### Instructions for the task
If a line in the listing includes the word "Some", copy it out.
++++++
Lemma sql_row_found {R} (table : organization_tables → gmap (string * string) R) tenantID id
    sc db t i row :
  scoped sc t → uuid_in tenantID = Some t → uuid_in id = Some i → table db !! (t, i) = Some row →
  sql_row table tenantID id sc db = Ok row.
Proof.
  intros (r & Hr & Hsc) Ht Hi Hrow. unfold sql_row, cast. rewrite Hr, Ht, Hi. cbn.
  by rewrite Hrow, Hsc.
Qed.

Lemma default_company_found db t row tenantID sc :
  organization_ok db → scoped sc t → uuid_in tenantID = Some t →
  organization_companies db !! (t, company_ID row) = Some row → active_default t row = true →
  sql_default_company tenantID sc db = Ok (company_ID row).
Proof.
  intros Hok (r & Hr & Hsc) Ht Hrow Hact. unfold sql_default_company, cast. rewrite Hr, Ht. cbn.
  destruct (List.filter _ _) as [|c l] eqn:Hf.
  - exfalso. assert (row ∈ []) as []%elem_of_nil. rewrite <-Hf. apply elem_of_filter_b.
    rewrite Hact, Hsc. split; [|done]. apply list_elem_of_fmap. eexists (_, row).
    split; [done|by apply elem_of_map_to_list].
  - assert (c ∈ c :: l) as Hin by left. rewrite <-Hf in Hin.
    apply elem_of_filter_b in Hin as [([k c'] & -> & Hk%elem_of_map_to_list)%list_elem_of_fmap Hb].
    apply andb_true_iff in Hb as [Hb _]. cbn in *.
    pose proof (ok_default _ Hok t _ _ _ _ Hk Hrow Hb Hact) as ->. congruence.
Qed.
++++++
### Task solution
  scoped sc t → uuid_in tenantID = Some t → uuid_in id = Some i → table db !! (t, i) = Some row →
  organization_ok db → scoped sc t → uuid_in tenantID = Some t →
  organization_companies db !! (t, company_ID row) = Some row → active_default t row = true →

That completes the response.